Abstract
Purpose :
A mutation in the mitochondrial gene NADH ubiquinone oxidoreductase subunit 4 (ND4) leads to the majority of cases of LHON. It is not known how this mutation leads to mitochondrial dysfunction and the apoptotic death of retinal ganglion cells (RGCs), but it is thought that oxidative stress plays a role in disease pathology. WN1316 is a small molecular compound with potent anti-oxidant properties. Using in vitro and in vivo assays, I tested the hypothesis that WN1316 will be effective in the treatment of LHON because it targets the oxidative stress pathway.
Methods :
SH-SY5Y human neuroblastoma-derived cells and 661W mouse retinal photoreceptor cells were used in the in vitro studies. The neuroprotective effects of WN1316 were tested in oxidative stress-induced cell death assays (H2O2 and menadione).

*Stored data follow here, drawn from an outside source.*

(** A freshly constructed study: the count table is refused. *)
Lemma aggregation_before_comparisons_witness :
  aggregate_count_units count_tested count_tested count_tested count_tested
    (λ _, 0) (None : option Z) None None (study ["rec0"] two_outputs)
  = (study ["rec0"] two_outputs,
     Raise (AssertionError "run_comparisons first")).
Proof.
  apply (aggregation_before_comparisons count_tested count_tested count_tested
           count_tested (λ _, 0) (constant_perf 1) (λ _, []) (λ _, [])
           (λ _, []) (study ["rec0"] two_outputs) true None None None).
  reflexivity.
Defined.

(** C4: [run_sorters] at a fully computed study.  The dispatcher is the one
    section 4.2 describes, with [d] as the default of its [mode] keyword; the
    engine now produces [three_units] where the folder holds [two_units].
    Asking for "overwrite" and asking for "keep" end in the same heap; with
    the default "keep" the overwrite request reruns nothing, with the default
    "overwrite" the keep request replaces the output. *)
Theorem run_sorters_drops_mode (d : Mode) :
  let h := study ["rec0"] [("rec0", "s1", two_units)] in
  let dispatch := run_study_sorters_spec d (λ _ _, (three_units, 9)) in
  run_sorters dispatch ["s1"] tt overwrite "loop" tt false h
  = run_sorters dispatch ["s1"] tt keep "loop" tt false h
  ∧ match d with
    | keep =>
        iter_computed_sorting
          (disk (run_sorters dispatch ["s1"] tt overwrite "loop" tt false h).1)
        = [("rec0", "s1", two_units)]
    | overwrite =>
        iter_computed_sorting
          (disk (run_sorters dispatch ["s1"] tt keep "loop" tt false h).1)
        = [("rec0", "s1", three_units)]
    end.
Proof. destruct d; split; reflexivity. Qed.



(** C6, counterexample: two studies on folders with equal contents whose
    outputs are listed in opposite orders; the rows of [count_units] come out
    in opposite orders as well. *)
Lemma count_units_rows_in_listing_order :
  let rows h :=
    match (aggregate_count_units count_tested count_tested count_tested
             count_tested (λ _, 0) (None : option Z) None None
             (run_comparisons false tt h).1).2 with
    | Ok t => df_rows t
    | Raise _ => []
    end in
  rows (study ["rec0"] [("rec0", "s2", three_units); ("rec0", "s1", two_units)])
  = [("rec0", "s2", [Some 3; Some 3; Some 3; Some 3; Some 3]);
     ("rec0", "s1", [Some 3; Some 2; Some 2; Some 2; Some 2])]
  ∧ rows (study ["rec0"] [("rec0", "s1", two_units); ("rec0", "s2", three_units)])
    = [("rec0", "s1", [Some 3; Some 2; Some 2; Some 2; Some 2]);
       ("rec0", "s2", [Some 3; Some 3; Some 3; Some 3; Some 3])]
  ∧ rows (study ["rec0"] [("rec0", "s2", three_units); ("rec0", "s1", two_units)])
    ≠ rows (study ["rec0"] [("rec0", "s1", two_units); ("rec0", "s2", three_units)]).
Proof.
  intros rows.
  assert (rows (study ["rec0"]
                  [("rec0", "s2", three_units); ("rec0", "s1", two_units)])
          = [("rec0", "s2", [Some 3; Some 3; Some 3; Some 3; Some 3]);
             ("rec0", "s1", [Some 3; Some 2; Some 2; Some 2; Some 2])]) as H1
    by (vm_compute; reflexivity).
  assert (rows (study ["rec0"]
                  [("rec0", "s1", two_units); ("rec0", "s2", three_units)])
          = [("rec0", "s1", [Some 3; Some 2; Some 2; Some 2; Some 2]);
             ("rec0", "s2", [Some 3; Some 3; Some 3; Some 3; Some 3])]) as H2
    by (vm_compute; reflexivity).
  split; [exact H1|]. split; [exact H2|]. rewrite H1, H2. discriminate.
Qed.

(** The two listings of the counterexample give the same rows, reordered. *)
Lemma tables_follow_discovery_order_witness :
  ∃ t1 t2,
    (aggregate_count_units count_tested count_tested count_tested count_tested
       (λ _, 0) (None : option Z) None None
       (run_comparisons false tt
          (study ["rec0"]
             [("rec0", "s2", three_units); ("rec0", "s1", two_units)])).1).2
    = Ok t1
    ∧ (aggregate_count_units count_tested count_tested count_tested
         count_tested (λ _, 0) (None : option Z) None None
         (run_comparisons false tt
            (study ["rec0"]
               [("rec0", "s1", two_units); ("rec0", "s2", three_units)])).1).2
      = Ok t2
    ∧ df_rows t1 ≡ₚ df_rows t2.
Proof.
  destruct (tables_follow_discovery_order (FileText := list (Z * Z))
              (Kwargs := unit) count_tested count_tested
              count_tested count_tested (λ _, 0) (constant_perf 1)
              (example_folder tt 5 ["rec0"]
                 [("rec0", "s2", three_units); ("rec0", "s1", two_units)])
              (example_folder tt 5 ["rec0"]
                 [("rec0", "s1", two_units); ("rec0", "s2", three_units)])
              (constant_snr 7) (constant_snr 7) false tt
              (None : option Z) None None)
    as (t1 & t2 & H1 & H2 & _ & _ & Hperm & _).
  - reflexivity.
  - reflexivity.
  - apply perm_swap.
  - by apply (bool_decide_unpack _).
  - vm_compute. reflexivity.
  - exists t1, t2. split; [exact H1|]. split; [exact H2|]. exact Hperm.
Defined.



(** A listing without repetition scans to a pair list without repetition. *)
Lemma scan_folder_idempotent_witness :
  NoDup (computed_names (self (scan_folder (study ["rec0"] two_outputs)).1))
  ∧ sorter_names (self (scan_folder (study ["rec0"] two_outputs)).1)
    = ["s1"; "s2"].
Proof.
  destruct (scan_folder_idempotent (study ["rec0"] two_outputs))
    as (_ & _ & _ & _ & _ & _ & Hpairs).
  split; [|reflexivity].
  apply Hpairs. by apply (bool_decide_unpack _).
Defined.

(** C9, counterexample: the engine name "nope" is not among the engine
    names of the study, and [get_sorting] returns [None] without raising. *)
Lemma get_sorting_unknown_engine_returns_None :
  ("nope" ∉ sorter_names (self (study ["rec0"] two_outputs)))
  ∧ (get_sorting "nope" None (study ["rec0"] two_outputs)).2 = Ok None
  ∧ (get_sorting "s1" (Some "rec1")
       (study ["rec0"; "rec1"] two_outputs)).2 = Ok None.
Proof.
  split; [by apply (bool_decide_unpack _)|]. split; reflexivity.
Qed.

(** An engine name the study does not know. *)
Lemma get_sorting_absent_witness :
  get_sorting "nope" None (study ["rec0"] two_outputs)
  = (study ["rec0"] two_outputs, Ok None).
Proof.
  apply (proj1 (get_sorting_absent (study ["rec0"] two_outputs) "nope" None)
           "rec0").
  - reflexivity.
  - reflexivity.
  - left. by apply (bool_decide_unpack _).
Defined.

(** Exporting the tables of a compared study leaves the object as it was. *)
Lemma aggregation_leaves_state_witness :
  self (aggregate_dataframes count_tested count_tested count_tested
          count_tested (λ _, 0) (constant_perf 1) (λ _, []) (λ _, [])
          (λ _, []) true (None : option Z) None None
          (run_comparisons true tt (study ["rec0"] two_outputs)).1).1
  = self (run_comparisons true tt (study ["rec0"] two_outputs)).1.
Proof.
  destruct (aggregation_leaves_state count_tested count_tested count_tested
              count_tested (λ _, 0) (constant_perf 1) (λ _, []) (λ _, [])
              (λ _, []) (run_comparisons true tt
                           (study ["rec0"] two_outputs)).1
              true (None : option Z) None None)
    as (_ & _ & _ & Hself & _).
  - reflexivity.
  - exact Hself.
Defined.

(** * The further properties at concrete studies *)

(** A folder without cases. *)
Lemma check_rec_name_no_case_witness :
  (∃ msg, (_check_rec_name None (study [] [])).2 = Raise (ValueError msg))
  ∧ (∃ msg, (_check_rec_name (Some "rec0") (study [] [])).2
            = Raise (ValueError msg)).
Proof.
  split; apply check_rec_name_no_case; reflexivity.
Defined.

(** The output of engine "s1" in the study with two outputs. *)
Lemma get_sorting_found_witness :
  (get_sorting "s1" None (study ["rec0"] two_outputs)).2 = Ok (Some two_units).
Proof.
  rewrite (get_sorting_found (example_folder tt 5 ["rec0"] two_outputs)
             (constant_snr 7) "s1" None "rec0" two_units).
  - reflexivity.
  - by apply (bool_decide_unpack _).
  - reflexivity.
  - cbn. repeat constructor.
Defined.

(** A study without outputs, a dispatch that produces the output of "s1":
    the output is seen only after a scan. *)
Lemma run_sorters_needs_rescan_witness :
  let h' := (run_sorters (run_study_sorters_spec keep (λ _ _, (three_units, 9)))
               ["s1"] tt keep "loop" tt false (study ["rec0"] [])).1 in
  iter_computed_names (disk h') = [("rec0", "s1")]
  ∧ (get_sorting "s1" None h').2 = Ok None
  ∧ (get_sorting "s1" None (scan_folder h').1).2 = Ok (Some three_units).
Proof.
  intros h'.
  destruct (run_sorters_needs_rescan
              (run_study_sorters_spec keep (λ _ _, (three_units, 9)))
              (study ["rec0"] []) ["s1"] tt keep "loop" tt false
              "s1" None "rec0") as (_ & Hstale & Hfresh).
  - reflexivity.
  - by apply (bool_decide_unpack _).
  - reflexivity.
  - split; [reflexivity|]. split.
    + fold h' in Hstale. by rewrite Hstale.
    + fold h' in Hfresh. rewrite (Hfresh "rec0" three_units).
      * reflexivity.
      * by apply (bool_decide_unpack _).
      * reflexivity.
      * cbn. repeat constructor.
Defined.
(** ** Malformed input *)

(** C8. A datagram whose payload is not valid JSON is answered by nothing,
    and the turn of the loop that reads it ends normally: nothing is raised,
    the bridge keeps running, the loop goes on with what the socket delivers
    next, and a document from the peer that follows is dispatched: every
    mapping, and every other document that the loop can print. *)
Theorem malformed_json_survived (env : Env) (self : UnityPythonBridge)
    (data : bytes) (source : address) :
  not_json data = true ->
  result (listen_iteration (Datagram data source) self) = Ok tt
  /\ responses_to env (Datagram data source) self = []
  /\ spawned (effects (listen_iteration (Datagram data source) self)) = []
  /\ running (self_after (listen_iteration (Datagram data source) self))
     = running self
  /\ (forall rest,
        running self = true ->
        effects (listen_loop (Datagram data source :: rest) self)
        = (effects (listen_iteration (Datagram data source) self)
             ++ effects
                  (listen_loop rest
                     (self_after (listen_iteration (Datagram data source) self))))%list)
  /\ (forall command_dict peer_source,
        running self = true ->
        fst peer_source = pc_ip self ->
        spawned
          (effects
             (listen_loop
                [ Datagram data source;
                  Datagram (Utf8 (Document command_dict)) peer_source ]
                self))
        = if unencodable command_dict then [] else [command_dict])
  /\ (forall fields peer_source,
        running self = true ->
        fst peer_source = pc_ip self ->
        spawned
          (effects
             (listen_loop
                [ Datagram data source;
                  Datagram (Utf8 (Document (JObject fields))) peer_source ]
                self))
        = [JObject fields]).
Proof.
  intros Hbad. apply not_json_undecodable in Hbad.
  destruct (undecodable_turn self data source Hbad) as (Hok & Hsent & Hspawn).
  destruct (listen_iteration_config (Datagram data source) self)
    as (Hip & Hrun & _).
  split; [exact Hok |].
  split; [unfold responses_to; now rewrite Hsent, Hspawn |].
  split; [exact Hspawn |].
  split; [exact Hrun |].
  split.
  { intros rest Hrunning.
    now destruct (listen_loop_step _ rest self Hrunning Hok) as (_ & Heff & _). }
  assert (Hnext : forall command_dict peer_source,
    running self = true ->
    fst peer_source = pc_ip self ->
    spawned
      (effects
         (listen_loop
            [ Datagram data source;
              Datagram (Utf8 (Document command_dict)) peer_source ]
            self))
    = if unencodable command_dict then [] else [command_dict]).
  { intros command_dict peer_source Hrunning Hhost.
    destruct (listen_loop_step _
                [Datagram (Utf8 (Document command_dict)) peer_source]
                self Hrunning Hok) as (_ & -> & _).
    rewrite spawned_app, Hspawn; cbn [app].
    set (self' := self_after (listen_iteration (Datagram data source) self)) in *.
    assert (Hok' :
      result (listen_iteration (Datagram (Utf8 (Document command_dict)) peer_source) self')
      = Ok tt) by apply listen_iteration_result.
    assert (Hrunning' : running self' = true) by congruence.
    destruct (listen_loop_step _ [] self' Hrunning' Hok') as (_ & -> & _).
    rewrite spawned_app, listen_iteration_spawned. unfold dispatched.
    rewrite Hip, Hhost, String.eqb_refl.
    destruct (unencodable command_dict); reflexivity. }
  split; [exact Hnext |].
  intros fields peer_source Hrunning Hhost.
  exact (Hnext (JObject fields) peer_source Hrunning Hhost).
Qed.
(** What a run that looks for the asset [asset_name] may do to the outside
    world: the paths it may create, write, move or remove, the request it
    may send, the command it may start. *)
Definition in_footprint (E : env) (c : config) (asset_name : string) (ev : event)
    : bool :=
  let tmp := mkdtemp E in
  let zip := Path.join tmp asset_name in
  let sha := Path.join tmp (asset_name +:+ ".sha256") in
  let staging := Path.join tmp "staging" in
  let fin := Path.join tmp "final" in
  let vf := version_file c in
  match ev with
  | EvLog _ | EvLogError _ => true
  | EvHttpGet url => String.eqb url (releases_url (repo c))
  | EvFetch _ dest => one_of [zip; sha] dest
  | EvMkdir p => one_of [tmp; staging] p
  | EvWrite p => one_of [zip; sha; vf +:+ ".tmp"] p
  | EvExtract z p => String.eqb z zip && String.eqb p staging
  | EvCopytree p => String.eqb p fin
  | EvRename src dst =>
      (String.eqb src (app_dir c) && String.eqb dst (swap_backup E (app_dir c)))
      || (String.eqb src fin && String.eqb dst (app_dir c))
  | EvReplace src dst => String.eqb src (vf +:+ ".tmp") && String.eqb dst vf
  | EvMove src _ => one_of [app_dir c; fin] src
  | EvRmtree p =>
      one_of [swap_backup E (app_dir c); fallback_backup E (app_dir c); tmp] p
  | EvSpawn cmd =>
      match restart_cmd c with
      | Some x => String.eqb x cmd
      | None => false
      end
  end.

(** The paths of a run are given in absolute normalised form and keep
    apart: the application directory is not the root; the state file and
    its temporary sibling lie outside the application directory, and so
    does the temporary directory; the final staging path is not the
    application directory and not inside or at a backup path; the
    application directory is not the state file or its temporary sibling,
    and not inside the temporary directory. *)
Definition layout_ok (E : env) (c : config) : bool :=
  let fin := Path.join (mkdtemp E) "final" in
  let app := app_dir c in
  Path.plain app
  && Path.canonical (mkdtemp E)
  && Path.canonical (version_file c)
  && negb (is_under app (version_file c))
  && negb (is_under app (version_file c +:+ ".tmp"))
  && negb (is_under app (mkdtemp E))
  && negb (String.eqb fin app)
  && negb (is_under (swap_backup E app) fin)
  && negb (String.eqb fin (fallback_backup E app))
  && negb (String.eqb app (version_file c))
  && negb (String.eqb app (version_file c +:+ ".tmp"))
  && negb (is_under (mkdtemp E) app).

(** What lines 279-283 of [run_update] take as the root of the new tree:
    the single top-level folder of the archive when there is exactly one
    entry and it is a folder, else the whole content. *)
Definition extracted_root (items : list (string * node)) : node :=
  match items with
  | [(_, Dir sub)] => Dir sub
  | _ => Dir items
  end.

(** ** The graphical front end ([updater_gui.py])

    Of the window only [_cmd] computes something: the argument list of the
    [updater.py] process that the two buttons start. *)

(** The attributes of [UpdaterUI] that [_cmd] reads. *)
Record UpdaterUI : Type := {
  ui_repo : string;
  ui_app_name : string;
  ui_restart_cmd : option string;
  ui_app_dir : option string;
  ui_version_file : option string;
  ui_asset_pattern : string;
  ui_include_prereleases : bool;
}.

(** [_python_exe()]: [sys.executable or "python"]. *)
Definition _python_exe (sys_executable : option string) : string :=
  str_or sys_executable "python".

(** [if x: cmd += [flag, x]] *)
Definition option_args (flag : string) (x : option string) : list string :=
  match x with
  | Some s => if Str.truthy s then [flag; s] else []
  | None => []
  end.
Lemma declare_ill_typed (overrides : Overrides) (name : string) (d : ParameterValue) :
  well_typed overrides name (type_of d) = false ->
  declare_parameter overrides name d = Throw (InvalidParameterTypeException name).
Proof.
  unfold well_typed, declare_parameter.
  destruct (overrides !! name) as [v|]; [|done]. by intros ->.
Qed.

Lemma constructor_well_typed (overrides : Overrides) :
  all_well_typed overrides = true ->
  SmallGicpRelocalizationNode overrides = Ok (constructed overrides).
Proof.
  unfold all_well_typed. intros H.
  repeat (apply andb_prop in H; destruct H as [H ?]).
  unfold SmallGicpRelocalizationNode.
  rewrite !declare_integer, !declare_double, !declare_string by assumption.
  cbn [bind get_integer get_double get_string].
  rewrite !static_cast_declared_integer.
  unfold constructed.
  by destruct (loadGlobalMap _ _).
Qed.

Lemma constructor_ill_typed (overrides : Overrides) :
  all_well_typed overrides = false ->
  exists name, SmallGicpRelocalizationNode overrides = Throw (InvalidParameterTypeException name).
Proof.
  unfold all_well_typed, SmallGicpRelocalizationNode. intros H.
  destruct (well_typed overrides "num_threads" TInteger) eqn:E1;
    [rewrite declare_integer by done | eexists; by rewrite declare_ill_typed].
  destruct (well_typed overrides "num_neighbors" TInteger) eqn:E2;
    [rewrite declare_integer by done | eexists; by rewrite declare_ill_typed].
  destruct (well_typed overrides "global_leaf_size" TDouble) eqn:E3;
    [rewrite declare_double by done | eexists; by rewrite declare_ill_typed].
  destruct (well_typed overrides "registered_leaf_size" TDouble) eqn:E4;
    [rewrite declare_double by done | eexists; by rewrite declare_ill_typed].
  destruct (well_typed overrides "max_dist_sq" TDouble) eqn:E5;
    [rewrite declare_double by done | eexists; by rewrite declare_ill_typed].
  destruct (well_typed overrides "map_frame_id" TString) eqn:E6;
    [rewrite declare_string by done | eexists; by rewrite declare_ill_typed].
  destruct (well_typed overrides "odom_frame_id" TString) eqn:E7;
    [rewrite declare_string by done | eexists; by rewrite declare_ill_typed].
  destruct (well_typed overrides "prior_pcd_file" TString) eqn:E8;
    [discriminate | eexists; by rewrite declare_ill_typed].
Qed.

(** A construction that returns returned [constructed]. *)
Lemma constructor_Ok (overrides : Overrides) (n : Node) (events : list Event) :
  SmallGicpRelocalizationNode overrides = Ok (n, events) ->
  all_well_typed overrides = true /\ (n, events) = constructed overrides.
Proof.
  intros H. destruct (all_well_typed overrides) eqn:E.
  - rewrite constructor_well_typed in H by done. split; congruence.
  - destruct (constructor_ill_typed overrides E) as [name Hn]. congruence.
Qed.

End Construction.

(** ** What a run leaves in the node *)

Section Invariants.
Context `{W : World}.

Lemma latest_converged_app (a b : list Event) :
  latest_converged (a ++ b) =
  match latest_converged b with
  | Some r => Some r
  | None => latest_converged a
  end.
Proof.
  induction a as [|e a IH]; cbn.
  - by destruct (latest_converged b).
  - rewrite IH. by destruct (latest_converged b).
Qed.

Lemma latest_converged_None (trace : list Event) :
  latest_converged trace = None <-> existsb is_converged_align trace = false.
Proof.
  induction trace as [|e rest IH]; cbn; [done|].
  rewrite orb_false_iff, <- IH.
  destruct (latest_converged rest) as [r|].
  - split; [done | by intros [_ ?]].
  - destruct e as [| | | |reg t s tr init res|]; cbn; try done.
    destruct (converged res); split; try done. by intros [? _].
Qed.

A two-way ANOVA was used for statistical analysis. For the in vivo studies, the LHON model was generated in DBA/1J mice by injecting adeno-associated virus expressing a mutant form of ND4 gene into the vitreous, (AAV-GFP was used as a control). Animals (N=50) were treated daily by oral gavage of 100ug/kg WN1316 for 5 months. RGC function was assessed using electroretinography (ERG). Retinal tissues were sampled for histology and immunohistochemistry. Optic nerves were sampled and analyzed by electron microscopy (EM).
Results :
Treatment of SH-SY5Y cells with 10uM WN1316 significantly suppressed cell death induced by 50 uM menadione (p=0.001). WN1316 was not toxic to SH-SY5Y cells even at high concentrations (10uM). WN1316 significantly protected 661W cells from both H2O2 and menadione (p=0.005) in a dose-dependent manner. In vivo characterization of the LHON model confirmed development of a progressive disease that affects RGCs, similar to LHON in humans. Preliminary analysis of ERG, and EM of optic nerve samples reveal that WN1316 appears to delay disease progression. Histological studies are currently underway to confirm the results obtained by ERG and EM.
Conclusions :
Leber’s hereditary optic neuropathy has visually devastating consequences and is without cure to date. WN1316 targets oxidative stress, which is the main pathway in the disease pathology. WN1316 shows potent neuroprotective properties in our in vitro studies, and preliminary studies in the in vivo model suggest that it will be equally effective in vivo for the treatment of LHON.
This is an abstract that was submitted for the 2016 ARVO Annual Meeting, held in Seattle, Wash., May 1-5, 2016.